Influenza Quiz: True or False? Flu Viruses Live Longer on Surfaces Than Cold Viruses

Most people know that cold and flu viruses can contaminate doorknobs, handrails, elevator buttons and other surfaces.
Studies have found that the survival time for both kinds of viruses varies greatly, from a few seconds to 48+ hours. The reasons have to do with a number of factors, including the type of surface, humidity and temperature.
- For example, cold and flu viruses survive longer on inanimate surfaces that are nonporous, like metal, plastic and wood, and less on porous surfaces, like clothing, paper and tissue.

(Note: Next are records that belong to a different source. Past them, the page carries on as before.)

(** * PWM fading blinky (blinky/src/main.c): brightness ramps and channel cycling

    A shallow embedding of [fade_led], [set_led_brightness],
    [turn_off_all_leds] and [main].  The C functions talk to three external
    collaborators (the PWM driver, the device model and the console) and sleep
    between steps; every such call is recorded as an [event], and a C function
    becomes a computation that, started after a given number of driver calls,
    yields its return value, the events it emitted and the new number of
    driver calls.  Format strings are kept character for character as they
    are written in the source. *)

From Stdlib Require Import ZArith List String Bool Lia Sorted.
Import ListNotations.
Open Scope string_scope.
Open Scope list_scope.
Open Scope Z_scope.

(** ** Data *)

(** [struct device]: only the name is read by the program. *)
Record device : Type := { name : string }.

(** [struct pwm_dt_spec] as filled in by [PWM_DT_SPEC_GET]. *)
Record pwm_dt_spec : Type := {
  dev : device;
  channel : Z;
  period : Z;
  flags : Z
}.

(** An argument of a [printk] call after the format string. *)
Inductive printk_arg : Type :=
| ArgInt (z : Z)
| ArgStr (s : string).

(** The calls the program makes to its environment, in program order. *)
Inductive event : Type :=
| EvPrintk (fmt : string) (args : list printk_arg)
| EvDeviceIsReady (d : device) (ready : bool)
| EvPwmSet (spec : pwm_dt_spec) (period_us pulse_us : Z) (ret : Z)
| EvSleep (ms : Z).

(** ** Machine integers *)

(** Value of a 32-bit [unsigned int] / [uint32_t] expression. *)
Definition u32 (z : Z) : Z := z mod 2 ^ 32.

(** Value of a [uint8_t] argument. *)
Definition u8 (z : Z) : Z := z mod 2 ^ 8.

(** ** Computations *)

(** A computation, run after [calls] earlier [pwm_set_dt] calls. *)
Record outcome (A : Type) : Type := {
  value : A;
  events : list event;
  calls : nat
}.
Arguments value {A} _.
Arguments events {A} _.
Arguments calls {A} _.

Definition M (A : Type) : Type := nat -> outcome A.

Definition ret {A : Type} (a : A) : M A :=
  fun c => {| value := a; events := []; calls := c |}.

Definition bind {A B : Type} (m : M A) (k : A -> M B) : M B :=
  fun c =>
    let r := m c in
    let r' := k (value r) (calls r) in
    {| value := value r'; events := events r ++ events r'; calls := calls r' |}.

Notation "x <- m ;; k" := (bind m (fun x => k))
  (at level 61, m at next level, right associativity).
Notation "m ;; k" := (bind m (fun _ => k))
  (at level 61, right associativity).

(** Pulse widths handed to the driver by a list of events. *)
Fixpoint applied_pulses (evs : list event) : list Z :=
  match evs with
  | [] => []
  | EvPwmSet _ _ pw _ :: evs' => pw :: applied_pulses evs'
  | _ :: evs' => applied_pulses evs'
  end.

(** The [pwm_set_dt] calls among a list of events. *)
Definition is_pwm_set (e : event) : bool :=
  match e with EvPwmSet _ _ _ _ => true | _ => false end.

Definition pwm_writes (evs : list event) : list event := filter is_pwm_set evs.

Section Blinky.

(** [#define PWM_PERIOD_US 1000U]: an [unsigned int] constant. *)
Variable PWM_PERIOD_US : Z.
(** [#define FADE_STEPS 100]: an [int] constant. *)
Variable FADE_STEPS : Z.

(** The four device-tree specifications [pwm_led0] .. [pwm_led3]. *)
Variables pwm_led0 pwm_led1 pwm_led2 pwm_led3 : pwm_dt_spec.

(** The environment: [device_is_ready] of the device model, and the return
    code of the [n]-th [pwm_set_dt] call as a function of its arguments. *)
Variable device_ready : device -> bool.
Variable driver : nat -> pwm_dt_spec -> Z -> Z -> Z.

(** [#define FADE_STEP_MS 10] *)
Definition FADE_STEP_MS : Z := 10.

(** [static const struct pwm_dt_spec *pwm_leds[]] *)
Definition pwm_leds : list pwm_dt_spec :=
  [pwm_led0; pwm_led1; pwm_led2; pwm_led3].

(** [#define NUM_LEDS ARRAY_SIZE(pwm_leds)] *)
Definition NUM_LEDS : Z := Z.of_nat (List.length pwm_leds).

- Most flu viruses can live one to two days on nonporous surfaces, and 8 to 12 hours on porous surfaces.
- A rather unnerving 2006 study found that avian influenza seemed particularly hardy, surviving as long as six days on some surfaces. (The study noted how long the virus was viable in avian feces. http://www.who.int/mediacentre/factsheets/avian_influenza/en/)

Cold viruses, it turns out, deteriorate quickly. A study in 2007 found that when objects in a hotel room — light switches, telephones — were contaminated with a cold virus, 60 percent of healthy volunteers picked up the virus when they touched one of the objects an hour later. Eighteen hours later, the transmission rate was cut in half.
On human skin, cold and flu viruses generally last less than a few minutes, but that’s plenty of time for people to infect themselves. Studies show that most people touch their hands to their face, eyes or mouth many times — enough to cause infection.
So the answer is…flu viruses tend to survive longer than cold viruses.